Grape leaf disease detection System
Keywords:
Leaf diseases, Image pre-processing, Image segmentation, SegmentationAbstract
It is difficult for human eye to identify the exact form of leaf disease which occurs on the leaf of plant.
Thus, in order to identify the leaf diseases accurately, the use of image processing and machine learning techniques
can be helpful. The images used for this work were acquired from the cotton field using digital camera. In preprocessing step, background removal technique is applied on the image in order to remove background from the
image. Then, the background removed images are further processed for image segmentation using Otsu thresholding
technique. Different segmented images will be used for extracting the features such as color, shape and texture from
the images. At last, these extracted features will be used as inputs of classifier. Plant diseases cause significant
damage and economic losses in crops.
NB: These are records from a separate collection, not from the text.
(** A pass drains what it finds, and sleeps no longer than it may. *)
Lemma pass_rested k q s now later r : 0 < hello cfg → 0 < now → pass cfg k q s now later = Ok r → rested r.1.2.
Proof.
  intros Hpos Hnow. unfold pass. set (s0 := sweepExpiredLocked _ _ _). clearbody s0. set (due := negb (now <? nextHello s0)).
  set (s1 := if due then _ else s0). assert (0 < nextHello s1) as Hh1.
  { unfold s1, due. destruct (Z.ltb_spec now (nextHello s0)); cbn [negb]; [lia|]. change (0 < now + hello cfg). lia. }
  pose proof (helloActions_hello (2%positive :: k) s1 now due) as Hh2. destruct (helloActions _ _ _ _ _) as [s2 hellos]. cbn [fst] in Hh2.
  intros (su & Hu & Hp)%bind_ok_inv. apply bind_ok_inv in Hp as (ss & Hs & Hp). apply bind_ok_inv in Hp as (sr & Hr & Hp).
  assert (updatePending su.1 = false ∧ dirty (table su.1) = ∅ ∧ nextHello su.1 = nextHello s2) as (U1 & U2 & U3).
  { destruct (_ || _) eqn:E.
    - apply bind_ok_inv in Hu as (sa & Ha & [= <-]). apply updateActions_work in Ha as (_ & A2 & _ & A4). cbn. by destruct (negb (now <? nextUpdate sa.1)).
    - apply orb_false_iff in E as [_ E]. apply triggeredActions_work in Hu as (-> & -> & _ & ->). done. }
  apply starvedActions_work in Hs as (S1 & S2 & S3 & S4).
  assert (same_work ss.1 sr.1) as (R1 & R2 & R3 & R4).
  { unfold retryActions in Hr. destruct (retryStarvedLocked _ _ _ _ _) as [rq asks]. apply bind_ok_inv in Hr as (acts & _ & [= <-]). done. }
  pose proof (emitLocked_work q sr.1 (hellos ++ su.2 ++ ss.2 ++ sr.2) later) as He.
  destruct (emitLocked _ _ _ _ _) as [[q' s'] ps]. destruct He as (E1 & E2 & E3 & E4). cbn in *. injection Hp as <-. cbn.
  split; [|split].
  - unfold pendingWorkLocked. cbn. rewrite E1, E2, E3, R1, R2, R3, S1, S2, S3, U1, U2. done.
  - intros d Hd. apply (deadline_covers (5%positive :: k) s' d). exact Hd.
  - cbn. apply (deadline_covers (5%positive :: k) s' (nextHello s')); [|lia]. left. apply list_elem_of_here.
Qed.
Subsequently, reduction in plant diseases by early diagnosis results in
substantial improvement in quality of the product. Erroneous diagnosis of disease and its severity leads to
inappropriate use of pesticides. The goal of proposed work is to identify the disease with image processing of grape
plant leaf. In the proposed system, grape leaf image with complex background is taken as input. Thresholding is
deployed to mask green pixels and image is processed to remove noise using anisotropic diffusion. Then grape leaf
disease segmentation is done. The diseased portion from segmented images is identified.